Collected data
= = = = =
(* ===== verification/TimeText.v ===== *)
(** * Times as text: package time's layout RFC3339Nano

    Writing an instant in UTC as [Time.Format] does, and reading it back as
    [time.Parse] does. [time.Parse] first tries a stricter parser of the same
    layout, which gives the same times: only the general one is written out. *)
From S2P Require Import Prelude GoTime GoText GoCrypto GoEncoding Http.
Open Scope Z_scope.

(** ** Writing ([Time.UTC().Format(time.RFC3339Nano)]) *)

(** The last [k] decimal digits of [n]. *)
Fixpoint digits_of (k : nat) (n : Z) : list Z :=
  match k with O => [] | S k => 48 + n / 10 ^ Z.of_nat k mod 10 :: digits_of k n end.

Definition is_zero_digit (b : Z) : bool := b =? 48.

(** Nine digits after a point, the trailing zeros cut, and the point too when
    nothing is left. *)
Definition nano_digits (nsec : Z) : list Z := reverse (drop_while is_zero_digit (reverse (digits_of 9 nsec))).
Definition appendNano (nsec : Z) : list Z := match nano_digits nsec with [] => [] | ds => 46 :: ds end.

(** The sign is not counted in the width. *)
Definition appendInt (width : nat) (x : Z) : list Z := (if x <? 0 then [45] else []) ++ bytes (pad width (itoa (Z.abs x))).

Definition FormatRFC3339Nano (t : time) : list Z :=
  let '(year, month, day) := local_date UTC t in
  appendInt 4 year ++ 45 :: appendInt 2 month ++ 45 :: appendInt 2 day ++ 84 :: appendInt 2 (local_hour UTC t) ++ 58 :: appendInt 2 (local_minute UTC t)
    ++ 58 :: appendInt 2 (local_second UTC t) ++ appendNano (nanosecond t) ++ [90].

(** ** Reading ([time.Parse(time.RFC3339Nano, s)]) *)

Definition is_digit (b : Z) : bool := in_range 48 57 b.

(** [getnum]: two digits, or one when the layout allows it. *)
Definition getnum (fixed : bool) (l : list Z) : option (Z * list Z) :=
  match l with
  | a :: rest =>
      if negb (is_digit a) then None
      else match rest with
           | b :: rest' => if is_digit b then Some ((a - 48) * 10 + (b - 48), rest') else if fixed then None else Some (a - 48, rest)
           | [] => if fixed then None else Some (a - 48, rest)
           end
  | [] => None
  end.

Definition between (lo hi : Z) (r : option (Z * list Z)) : option (Z * list Z) := '(n, l) ← r; if in_range lo hi n then Some (n, l) else None.

Definition skip (c : Z) (l : list Z) : option (list Z) := match l with b :: l => if b =? c then Some l else None | [] => None end.

Definition year4 (l : list Z) : option (Z * list Z) :=
  match l with a :: b :: c :: d :: l => y ← digits_value 0 [a; b; c; d]; Some (y, l) | _ => None end.

Fixpoint span (p : Z → bool) (l : list Z) : list Z * list Z :=
  match l with
  | x :: l' => if p x then let '(a, b) := span p l' in (x :: a, b) else ([], l)
  | [] => ([], [])
  end.

(** Any number of digits after a point or comma; those past the ninth are
    ignored. *)
Definition nanos_of (ds : list Z) : Z := default 0 (digits_value 0 (take 9 ds)) * 10 ^ (9 - Z.of_nat (length (take 9 ds))).

Definition fraction (l : list Z) : Z * list Z :=
  match l with
  | p :: ((d :: _) as rest) =>
      if ((p =? 46) || (p =? 44)) && is_digit d then let '(ds, rest) := span is_digit rest in (nanos_of ds, rest) else (0, l)
  | _ => (0, l)
  end.

(** Z, or an offset; some people write 24 hours or 60 minutes. *)
Definition zone (l : list Z) : option (Z * list Z) :=
  match l with
  | [] => None
  | s :: rest =>
      if s =? 90 then Some (0, rest)
      else match rest with
           | h1 :: h2 :: c :: m1 :: m2 :: rest =>
               if negb (c =? 58) then None
               else
                 '(hr, _) ← between 0 24 (getnum true [h1; h2]);
                 '(mm, _) ← between 0 60 (getnum true [m1; m2]);
                 if s =? 43 then Some ((hr * 60 + mm) * 60, rest) else if s =? 45 then Some (- ((hr * 60 + mm) * 60), rest) else None
           | _ => None
           end
  end.

Definition ParseRFC3339Nano (s : list Z) : option time :=
  '(year, l) ← year4 s;
  l ← skip 45 l;
  '(month, l) ← between 1 12 (getnum true l);
  l ← skip 45 l;
  '(day, l) ← getnum true l;
  l ← skip 84 l;
  '(hour, l) ← between 0 23 (getnum false l);
  l ← skip 58 l;
  '(min, l) ← between 0 59 (getnum true l);
  l ← skip 58 l;
  '(sec, l) ← between 0 59 (getnum true l);
  let '(nsec, l) := fraction l in
  '(offset, l) ← zone l;
  match l with
  | [] => if in_range 1 (days_in year month) day then Some (date year month day hour min sec nsec UTC - offset * Second) else None
  | _ => None
  end.

Example rfc_written : string_of_bytes (FormatRFC3339Nano (1784030400 * Second + 120300000)) = "2026-07-14T12:00:00.1203Z".
Proof. vm_compute. reflexivity. Qed.
Example rfc_read : ParseRFC3339Nano (bytes "2026-07-14T15:00:00,1203+03:00") = Some (1784030400 * Second + 120300000)
  ∧ ParseRFC3339Nano (bytes "2026-02-29T15:00:00Z") = None ∧ ParseRFC3339Nano (bytes "2026-07-14T9:00:00Z") = Some (1784019600 * Second).
Proof. vm_compute. by split_and!. Qed.

(** ** Facts *)

Lemma appendInt_two n : 0 ≤ n < 100 → appendInt 2 n = [48 + n / 10; 48 + n mod 10].
Proof.
  intros Hn. pose (p := λ n, bool_decide (appendInt 2 n = [48 + n / 10; 48 + n mod 10])).
  assert (Hp : p n = true) by (apply (below_forall 100); [vm_compute; reflexivity|lia]). by apply bool_decide_eq_true in Hp.
Qed.

Lemma year4_written y l : 0 ≤ y < 10000 → year4 (appendInt 4 y ++ l) = Some (y, l).
Proof.
  intros Hy. pose (p := λ y, match appendInt 4 y with [a; b; c; d] => bool_decide (digits_value 0 [a; b; c; d] = Some y) | _ => false end).
  assert (Hp : p y = true) by (apply (below_forall (100 * 100)); [vm_compute; reflexivity|lia]). unfold p in Hp.
  destruct (appendInt 4 y) as [|a [|b [|c [|d [|]]]]]; try done. apply bool_decide_eq_true in Hp. cbn [app year4]. by rewrite Hp.
Qed.

Lemma two_digits n : 0 ≤ n < 100 → 0 ≤ n / 10 ≤ 9 ∧ 0 ≤ n mod 10 ≤ 9 ∧ n / 10 * 10 + n mod 10 = n.
Proof. intros Hn. Z.div_mod_to_equations. lia. Qed.

Lemma is_digit_ok d : 0 ≤ d ≤ 9 → is_digit (48 + d) = true.
Proof. intros Hd. unfold is_digit, in_range. by zbool. Qed.

Lemma getnum_written fixed lo hi n l : lo ≤ n ≤ hi → 0 ≤ n < 100 → between lo hi (getnum fixed (appendInt 2 n ++ l)) = Some (n, l) ∧
  getnum fixed (appendInt 2 n ++ l) = Some (n, l).
Proof.
  intros Hin Hn. destruct (two_digits n Hn) as (Ha & Hb & E). rewrite appendInt_two by done. cbn [app getnum]. rewrite !is_digit_ok by done. cbn [negb].
  replace ((48 + n / 10 - 48) * 10 + (48 + n mod 10 - 48)) with n by lia. split; [|done]. unfold between, in_range. cbn [mbind option_bind]. by zbool.
Qed.

Lemma digits_of_value k n acc : 0 ≤ n → digits_value acc (digits_of k n) = Some (acc * 10 ^ Z.of_nat k + n mod 10 ^ Z.of_nat k) ∧
  Forall (λ b, is_digit b = true) (digits_of k n) ∧ length (digits_of k n) = k.
Proof.
  intros Hn. revert acc. induction k as [|k IH]; intros acc; [cbn; rewrite Z.mod_1_r; split_and!; [f_equal; lia|constructor|done]|].
  cbn [digits_of digits_value length]. set (d := n / 10 ^ Z.of_nat k mod 10). assert (Hd : 0 ≤ d ≤ 9) by (unfold d; pose proof (Z.mod_pos_bound (n / 10 ^ Z.of_nat k) 10); lia).
  destruct (IH (acc * 10 + (48 + d - 48))) as (E & F & L). change (in_range 48 57 (48 + d)) with (is_digit (48 + d)). rewrite is_digit_ok by done.
  rewrite E. split_and!; [|by constructor; [apply is_digit_ok|]|by rewrite L]. f_equal.
  rewrite Nat2Z.inj_succ, Z.pow_succ_r by lia. rewrite (Z.mul_comm 10 (10 ^ Z.of_nat k)), Z.rem_mul_r by lia. fold d. nia.
Qed.

Lemma digits_value_zeros acc l : Forall (λ b, is_zero_digit b = true) l → digits_value acc l = Some (acc * 10 ^ Z.of_nat (length l)).
Proof.
  intros Hl. revert acc. induction Hl as [|b l Hb _ IH]; intros acc; [cbn; f_equal; lia|]. apply Z.eqb_eq in Hb as ->. cbn [digits_value length].
  change (in_range 48 57 48) with true. cbn match. rewrite IH, Nat2Z.inj_succ, Z.pow_succ_r by lia. f_equal. lia.
Qed.

(** The digits written are the nine digits less some zeros. *)
Lemma nano_digits_spec n : 0 ≤ n < 1000000000 → ∃ zeros, digits_of 9 n = nano_digits n ++ zeros ∧ Forall (λ b, is_zero_digit b = true) zeros.
Proof.
  intros Hn. unfold nano_digits. destruct (drop_while_split is_zero_digit (reverse (digits_of 9 n))) as (pre & E & Hpre).
  exists (reverse pre). split; [by rewrite <- reverse_app, <- E, reverse_involutive|by apply Forall_reverse].
Qed.

Lemma nanos_of_written n : 0 ≤ n < 1000000000 →
  nanos_of (nano_digits n) = n ∧ Forall (λ b, is_digit b = true) (nano_digits n) ∧ (nano_digits n = [] → n = 0).
Proof.
  intros Hn. destruct (nano_digits_spec n Hn) as (zs & E & Hz). destruct (digits_of_value 9 n 0 ltac:(lia)) as (V & F & L).
  rewrite E in V, F, L. apply Forall_app in F as [F _]. rewrite length_app in L. rewrite digits_value_app in V.
  destruct (digits_value 0 (nano_digits n)) as [v|] eqn:Ev; [|done]. cbn [mbind option_bind] in V. rewrite digits_value_zeros in V by done.
  change (10 ^ Z.of_nat 9) with 1000000000 in V. rewrite Z.mod_small in V by done. injection V as V.
  assert (Et : take 9 (nano_digits n) = nano_digits n) by (apply take_ge; lia). unfold nanos_of. rewrite Et, Ev. cbn [default].
  split_and!; [|done|].
  - replace (9 - Z.of_nat (length (nano_digits n))) with (Z.of_nat (length zs)) by lia. cbn [from_option]. unfold Datatypes.id. lia.
  - intros En. rewrite En in Ev. injection Ev as <-. lia.
Qed.

Lemma span_stops p a x l : Forall (λ b, p b = true) a → p x = false → span p (a ++ x :: l) = (a, x :: l).
Proof. intros Ha Hx. induction Ha as [|b a Hb _ IH]; cbn [app span]; [by rewrite Hx|]. by rewrite Hb, IH. Qed.

Lemma fraction_written n l : 0 ≤ n < 1000000000 → fraction (appendNano n ++ 90 :: l) = (n, 90 :: l).
Proof.
  intros Hn. destruct (nanos_of_written n Hn) as (V & F & Hnil). unfold appendNano. destruct (nano_digits n) as [|d ds] eqn:E.
  - rewrite Hnil by done. by destruct l.
  - cbn [app fraction]. assert (Hd : is_digit d = true) by (by inversion F). rewrite Hd. change ((46 =? 46) || (46 =? 44)) with true. cbn [andb].
    change (d :: ds ++ 90 :: l) with ((d :: ds) ++ 90 :: l). rewrite span_stops by done. by rewrite V.
Qed.

Lemma skip_here c l : skip c (c :: l) = Some l.
Proof. cbn. by rewrite Z.eqb_refl. Qed.

(** The instants the layout's four digits of a year can say. *)
Definition in_layout (t : time) : Prop := let '(year, _, _) := local_date UTC t in 0 ≤ year < 10000.

(** What is written reads back, to the nanosecond. *)
Lemma Parse_Format t : in_layout t → ParseRFC3339Nano (FormatRFC3339Nano t) = Some t.
Proof.
  unfold in_layout, FormatRFC3339Nano, local_date. pose proof (civil_inv (local_day UTC t)) as Hinv. pose proof (civil_valid (local_day UTC t)) as Hval.
  destruct (civil_of_days (local_day UTC t)) as [[y m] d]. intros Hy. destruct Hval as [Hm Hd].
  assert (Hd31 : 1 ≤ d ≤ 31) by (unfold days_in in Hd; repeat case_match; lia).
  assert (Hs : local_secs UTC t = t / Second) by (unfold local_secs, zone_offset; cbn; lia).
  assert (Hh : 0 ≤ local_hour UTC t ≤ 23) by (unfold local_hour, secs_per_day; Z.div_mod_to_equations; lia).
  assert (Hmi : 0 ≤ local_minute UTC t ≤ 59) by (unfold local_minute; Z.div_mod_to_equations; lia).
  assert (Hse : 0 ≤ local_second UTC t ≤ 59) by (unfold local_second; Z.div_mod_to_equations; lia).
  assert (Hn : 0 ≤ nanosecond t < 1000000000) by (unfold nanosecond, Second, Millisecond, Microsecond; Z.div_mod_to_equations; lia).
  unfold ParseRFC3339Nano. rewrite year4_written by done. cbn [mbind option_bind].
  rewrite skip_here. cbn [mbind option_bind]. rewrite (proj1 (getnum_written true 1 12 m _ Hm ltac:(lia))). cbn [mbind option_bind].
  rewrite skip_here. cbn [mbind option_bind]. rewrite (proj2 (getnum_written true 1 31 d _ Hd31 ltac:(lia))). cbn [mbind option_bind].
  rewrite skip_here. cbn [mbind option_bind]. rewrite (proj1 (getnum_written false 0 23 _ _ Hh ltac:(lia))). cbn [mbind option_bind].
  rewrite skip_here. cbn [mbind option_bind]. rewrite (proj1 (getnum_written true 0 59 _ _ Hmi ltac:(lia))). cbn [mbind option_bind].
  rewrite skip_here. cbn [mbind option_bind]. rewrite (proj1 (getnum_written true 0 59 _ _ Hse ltac:(lia))). cbn [mbind option_bind].
  rewrite fraction_written by done. change (zone [90]) with (Some (0, @nil Z)). cbn [mbind option_bind]. unfold in_range. zbool. f_equal.
  rewrite date_utc by done. rewrite Hinv. unfold local_day, local_hour, local_minute, local_second, nanosecond, secs_per_day. rewrite Hs.
  pose proof (Z.div_mod t Second ltac:(done)) as Et. assert (Hsplit : t / Second = t / Second / 86400 * 86400 + t / Second mod 86400 / 3600 * 3600 +
    t / Second mod 3600 / 60 * 60 + t / Second mod 60) by (Z.div_mod_to_equations; lia). lia.
Qed.

(** Only digits and the marks between them. *)
Lemma bytes_zeros n : Forall (λ b, 0 ≤ b ≤ 90) (bytes (zeros n)).
Proof. induction n; constructor; [by vm_compute|assumption]. Qed.

Lemma appendInt_low w x : Forall (λ b, 0 ≤ b ≤ 90) (appendInt w x).
Proof.
  unfold appendInt, pad. rewrite bytes_app, !Forall_app. split_and!; [destruct (_ <? _); repeat constructor; lia|apply bytes_zeros|].
  destruct (itoa_digits (Z.abs x) ltac:(lia)) as (_ & F & _). eapply Forall_impl; [exact F|]. intros b Hb. cbn in Hb. lia.
Qed.

Lemma appendNano_low t : Forall (λ b, 0 ≤ b ≤ 90) (appendNano (nanosecond t)).
Proof.
  assert (Hn : 0 ≤ nanosecond t < 1000000000) by (unfold nanosecond, Second, Millisecond, Microsecond; Z.div_mod_to_equations; lia).
  destruct (nanos_of_written _ Hn) as (_ & F & _). unfold appendNano. destruct (nano_digits _); [constructor|]. constructor; [lia|].
  eapply Forall_impl; [exact F|]. intros b Hb. unfold is_digit, in_range in Hb. cbn in Hb. bool_prop. lia.
Qed.

Lemma Format_low t : Forall (λ b, 0 ≤ b ≤ 90) (FormatRFC3339Nano t).
Proof.
  unfold FormatRFC3339Nano. destruct (local_date UTC t) as [[y m] d].
  repeat (first [apply Forall_nil_2|apply appendInt_low|apply appendNano_low|apply Forall_app_2|apply Forall_cons_2; [lia|]]).
Qed.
= = = = =
§ Problem details
Could you reproduce, exactly, every line above from the line with "Proof. cbn. by rewrite Z.eqb_refl. Qed." to the line with "Hse ltac:(lia))). cbn [mbind option_bind].", and no other line? Both ends count.

§ Solution to this task
Proof. cbn. by rewrite Z.eqb_refl. Qed.

(** The instants the layout's four digits of a year can say. *)
Definition in_layout (t : time) : Prop := let '(year, _, _) := local_date UTC t in 0 ≤ year < 10000.

(** What is written reads back, to the nanosecond. *)
Lemma Parse_Format t : in_layout t → ParseRFC3339Nano (FormatRFC3339Nano t) = Some t.
Proof.
  unfold in_layout, FormatRFC3339Nano, local_date. pose proof (civil_inv (local_day UTC t)) as Hinv. pose proof (civil_valid (local_day UTC t)) as Hval.
  destruct (civil_of_days (local_day UTC t)) as [[y m] d]. intros Hy. destruct Hval as [Hm Hd].
  assert (Hd31 : 1 ≤ d ≤ 31) by (unfold days_in in Hd; repeat case_match; lia).
  assert (Hs : local_secs UTC t = t / Second) by (unfold local_secs, zone_offset; cbn; lia).
  assert (Hh : 0 ≤ local_hour UTC t ≤ 23) by (unfold local_hour, secs_per_day; Z.div_mod_to_equations; lia).
  assert (Hmi : 0 ≤ local_minute UTC t ≤ 59) by (unfold local_minute; Z.div_mod_to_equations; lia).
  assert (Hse : 0 ≤ local_second UTC t ≤ 59) by (unfold local_second; Z.div_mod_to_equations; lia).
  assert (Hn : 0 ≤ nanosecond t < 1000000000) by (unfold nanosecond, Second, Millisecond, Microsecond; Z.div_mod_to_equations; lia).
  unfold ParseRFC3339Nano. rewrite year4_written by done. cbn [mbind option_bind].
  rewrite skip_here. cbn [mbind option_bind]. rewrite (proj1 (getnum_written true 1 12 m _ Hm ltac:(lia))). cbn [mbind option_bind].
  rewrite skip_here. cbn [mbind option_bind]. rewrite (proj2 (getnum_written true 1 31 d _ Hd31 ltac:(lia))). cbn [mbind option_bind].
  rewrite skip_here. cbn [mbind option_bind]. rewrite (proj1 (getnum_written false 0 23 _ _ Hh ltac:(lia))). cbn [mbind option_bind].
  rewrite skip_here. cbn [mbind option_bind]. rewrite (proj1 (getnum_written true 0 59 _ _ Hmi ltac:(lia))). cbn [mbind option_bind].
  rewrite skip_here. cbn [mbind option_bind]. rewrite (proj1 (getnum_written true 0 59 _ _ Hse ltac:(lia))). cbn [mbind option_bind].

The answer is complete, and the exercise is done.